Who Lives in the Smart Home?
Ring is a telling example of the broader ecosystem of devices that feeds the smart home imaginary, an idealized lifestyle built around security and convenience. Sensors that regulate temperature, voice assistants that coordinate tasks, connected systems that automate routines. But what kind of home is taken for granted in these narratives?
Most Internet of Things (IoT) devices are designed for households built on economic stability, property ownership, predictable routines, and clearly defined family units. The smart home is presented as a neutral category, yet it rests on a very specific and limited vision of how life should be organized.
What happens when income is unstable, when the boundaries between inside and outside are blurred, or when patterns of cohabitation do not fit neatly into a logic of efficiency? Designing for non-stereotypical homes forces us to rethink the usefulness of IoT devices and to revisit the cultural assumptions that shape domestic technology.
Designing Beyond Stereotypes
In recent years, some designers and researchers have begun to question these underlying assumptions. One example is the study Alternative Avenues for IoT: Designing with Non-Stereotypical Homes, developed at the University of Washington, which proposes reimagining domestic IoT from the perspective of households that do not match the model of the affluent nuclear family with children.
The research team worked with sixteen people living in contexts far from what is considered normative and invited them to design devices tailored to their real needs. Divorced parents, housemates, and people living in mobile homes envisioned technologies that reflected the specificities of their daily lives.
The results were revealing. One participant designed a system to reflect sunlight from a nearby park into the semi-basement apartment where she lives. A couple living in a van imagined a device that could display the tracks of animals approaching the vehicle while they slept. Another participant devised a system that would send photos of birds eating fruit from community trees, encouraging neighbors to harvest it in time.

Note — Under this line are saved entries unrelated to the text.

(** * Multilevel paging with aging page replacement: model and verification

    A shallow embedding of [pagetable.cpp], [replacement.cpp] and the
    driver loop of [main.cpp].

    Conventions of the embedding.
    - [unsigned int] values are integers in [0, 2^32); every arithmetic
      operation of the source that can leave the range is followed by
      [wrap32].  [int] values are integers in [-2^31, 2^31); [uint16_t]
      values are integers in [0, 2^16).
    - A computation of the source whose behaviour is undefined in C++ (a
      shift by at least the width of the type, an index outside an array, a
      read through a null pointer) yields [None]; all functions that can
      reach such a point return an [option].
    - A pointer that may be null is an [option]; the trie is an owned tree,
      every node reachable through exactly one slot, so a node is embedded
      in the slot that owns it.
    - A function that receives a pointer or reference to mutable state
      returns the state it leaves behind. *)

From Stdlib Require Import ZArith Lia Bool.
From stdpp Require Import base tactics option list numbers strings.

Local Open Scope Z_scope.

(** ** Machine integers *)

Definition wrap32 (z : Z) : Z := z mod 2 ^ 32.
Definition wrap16 (z : Z) : Z := z mod 2 ^ 16.

Definition UINT_MAX : Z := 4294967295.
Definition UINT16_MAX : Z := 65535.

(** Conversion of an [unsigned int] (or a [size_t] in range) to [int]. *)
Definition to_int (z : Z) : Z :=
  let u := wrap32 z in if u <? 2 ^ 31 then u else u - 2 ^ 32.

(** Conversion of an [int] to [unsigned int]. *)
Definition to_unsigned (z : Z) : Z := wrap32 z.

(** [x << n] and [x >> n] on [unsigned int]; undefined when the count is
    not smaller than the width. *)
Definition shl32 (x n : Z) : option Z :=
  if (0 <=? n) && (n <? 32) then Some (wrap32 (Z.shiftl x n)) else None.

Definition shr32 (x n : Z) : option Z :=
  if (0 <=? n) && (n <? 32) then Some (Z.shiftr x n) else None.
(** * removeAutoNumbering: a shallow embedding and its verified properties

    The development follows the layout of the repository:

    - [Py]            the few Python built-ins the code relies on
                      (str.strip, str.lower, str.startswith, os.path.splitext, ...);
    - [Re]            a backtracking matcher for the fragment of Python's [re]
                      that the program's pattern needs;
    - [Converter]     converter.py: the question heuristic, the numbering
                      normaliser and [process_doc];
    - [RmAutoNum]     rmAutoNum.py, the command-line twin of converter.py;
    - [App]           app.py: file-name sanitising, the job registry, the
                      single worker and the HTTP handlers;
    - [QuestionPaper] convertedDocx/create_question_paper.py: the text of
                      a table and [extract_question];
    - [QuestionPaperAssembly]
                      the same file: the loop of [create_question_paper].

    Word, the file system and COM are outside the program: what they answer
    is a parameter of the definitions that call them. The modules named
    ...Spec hold the vocabulary of the statements, the modules named ...Facts
    and ...More the lemmas and theorems.

    Text is a sequence of 8-bit characters, read as the code points 0..255 of
    Python's [str]; the character tests below are Python's on that range. *)

From Stdlib Require Import ZArith NArith List Ascii String Bool Lia.
From Stdlib Require Import DecimalString DecimalPos DecimalZ.
From stdpp Require Import base option list gmap strings.
Import ListNotations.
(** * docsify-tools: the sidebar generator and the markdown documenter

    A shallow embedding of

    - [docsify-auto-sidebar] (the sidebar generator with name normalisation,
      pruning of empty directories and folding of a directory with its
      same-named file), module [AutoSidebar];
    - [index.ts] (the earlier sidebar generator, without those three), module
      [Index];
    - [MarkdownDocumenter] (one markdown page per API item), module
      [MarkdownDocumenter];
    - [docsify-init] (the files of a new documentation site), module
      [DocsifyInit].

    Strings.  A JavaScript string is a sequence of UTF-16 code units.  The
    model takes [string], a sequence of 8-bit characters, and reads each
    character as the code unit of the same number: it covers the strings whose
    code units are all below 256.  Every string operation the programs use
    ([split], [join], [replace], the regular expressions, [path.basename],
    [toLowerCase], [Number]) works code unit by code unit, and is written out
    below for these strings. *)

From Stdlib Require Import ZArith Ascii String List Bool Lia DecimalString.
From stdpp Require Import base gmap list strings.

Set Warnings "-register-all".

(** ** JavaScript string primitives *)

Module JS.

Local Open Scope char_scope.

(** [s.split(sep)] for a separator of one character: never empty, the
    empty string gives one empty segment. *)
Fixpoint split (sep : ascii) (s : string) : list string :=
  match s with
  | EmptyString => [EmptyString]
  | String c s' =>
      if Ascii.eqb c sep then EmptyString :: split sep s'
      else match split sep s' with
           | [] => [String c EmptyString]
           | seg :: rest => String c seg :: rest
           end
  end.

(** [l.join(sep)]. *)
Fixpoint join (sep : string) (l : list string) : string :=
  match l with
  | [] => EmptyString
  | x :: rest =>
      match rest with
      | [] => x
      | _ :: _ => x +:+ sep +:+ join sep rest
      end
  end.

(** [s.replace(/c/g, by)] for a pattern of one literal character. *)
Fixpoint replaceAll (c : ascii) (by_ : string) (s : string) : string :=
  match s with
  | EmptyString => EmptyString
  | String a s' =>
      if Ascii.eqb a c then by_ +:+ replaceAll c by_ s'
      else String a (replaceAll c by_ s')
  end.

(** [s.startsWith(p)], the anchored alternative [^p] of a pattern. *)
Definition startsWith (p s : string) : bool := String.prefix p s.

(** An unanchored literal alternative of a pattern: [p] occurs in [s]. *)
Fixpoint includes (p s : string) : bool :=
  String.prefix p s ||
  match s with
  | EmptyString => false
  | String _ s' => includes p s'
  end.

(** The line terminators, which [.] does not match in a pattern (the two
    below 256). *)
Definition isLineTerminator (c : ascii) : bool :=
  Ascii.eqb c "010" || Ascii.eqb c "013".

(** [StrWhiteSpaceChar] of the language definition, below 256: TAB, LF, VT,
    FF, CR, SP and NBSP. *)
Definition isStrWhiteSpaceChar (c : ascii) : bool :=
  match c with
  | "009" | "010" | "011" | "012" | "013" | " " | "160" => true
  | _ => false
  end.

Definition isDecimalDigit (c : ascii) : bool :=
  match c with
  | "0" | "1" | "2" | "3" | "4" | "5" | "6" | "7" | "8" | "9" => true
  | _ => false
  end.

Definition isHexDigit (c : ascii) : bool :=
  isDecimalDigit c ||
  match c with
  | "a" | "b" | "c" | "d" | "e" | "f"
  | "A" | "B" | "C" | "D" | "E" | "F" => true
  | _ => false
  end.

Definition isOctalDigit (c : ascii) : bool :=
  match c with
  | "0" | "1" | "2" | "3" | "4" | "5" | "6" | "7" => true
  | _ => false
  end.

Definition isBinaryDigit (c : ascii) : bool :=
  match c with "0" | "1" => true | _ => false end.

Fixpoint dropWhile {A} (p : A -> bool) (l : list A) : list A :=
  match l with
  | [] => []
  | x :: l' => if p x then dropWhile p l' else l
  end.

Fixpoint takeWhile {A} (p : A -> bool) (l : list A) : list A :=
  match l with
  | [] => []
  | x :: l' => if p x then x :: takeWhile p l' else []
  end.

In these examples, the home does not appear as a sealed container but as a porous space where neighbors, surroundings, and even animals are part of domestic life. Home technology moves beyond a narrow focus on efficiency and automation, making room for diverse needs and even playful motivations.
An Artist as Your Alexa
If academic research expands the conceptual frame, artists such as Lauren McCarthy approach the smart home from a radically experiential angle. In her project LAUREN, the American artist becomes a human version of Alexa. She installs cameras, sensors, and connected devices in a home and, for several days, takes on the role of voice assistant, controlling the house remotely and responding to the requests of its residents.
LAUREN can turn on lights and unlock doors, but she can also observe and make decisions that affect domestic life. In an interview with The Guardian, McCarthy explained: “I slept when they slept. I’d take my laptop with me to the bathroom. Emotionally, it was exhausting, trying to think about who they are, what they wanted”.
At the same time, the people on the other side of the interface, aware that a human rather than a machine was responding, proved far more patient and understanding than they would likely have been with an automated system. Some even apologized to the artist for asking so much of her.
The LAUREN performances were documented on video, and the project has taken different forms over the years. In each iteration, it exposes tensions at the heart of the smart home: how the promise of convenience can reshape our intimacy and our capacity to decide, and how behind apparent automation there is still human labor that often remains invisible.
Rethinking Connected Life
Both the University of Washington study and LAUREN shift the focus from the technical to the cultural. Questioning the smart home model does not mean rejecting domestic technology. It means recognizing that every connected system carries a particular worldview and a specific way of relating to it. When designing IoT, we should ask what we want to automate and why, which habits are reinforced, and what we mean by “normal.”
In this context, fields such as Creative Computing and design fiction play a key role. It is not only about mastering the technical possibilities of sensors, boards, or connected systems, but about using them to experiment and open up spaces for reflection. Designing a home device may be relatively straightforward. The real challenge is identifying which needs it addresses and how it can genuinely improve other people’s lives.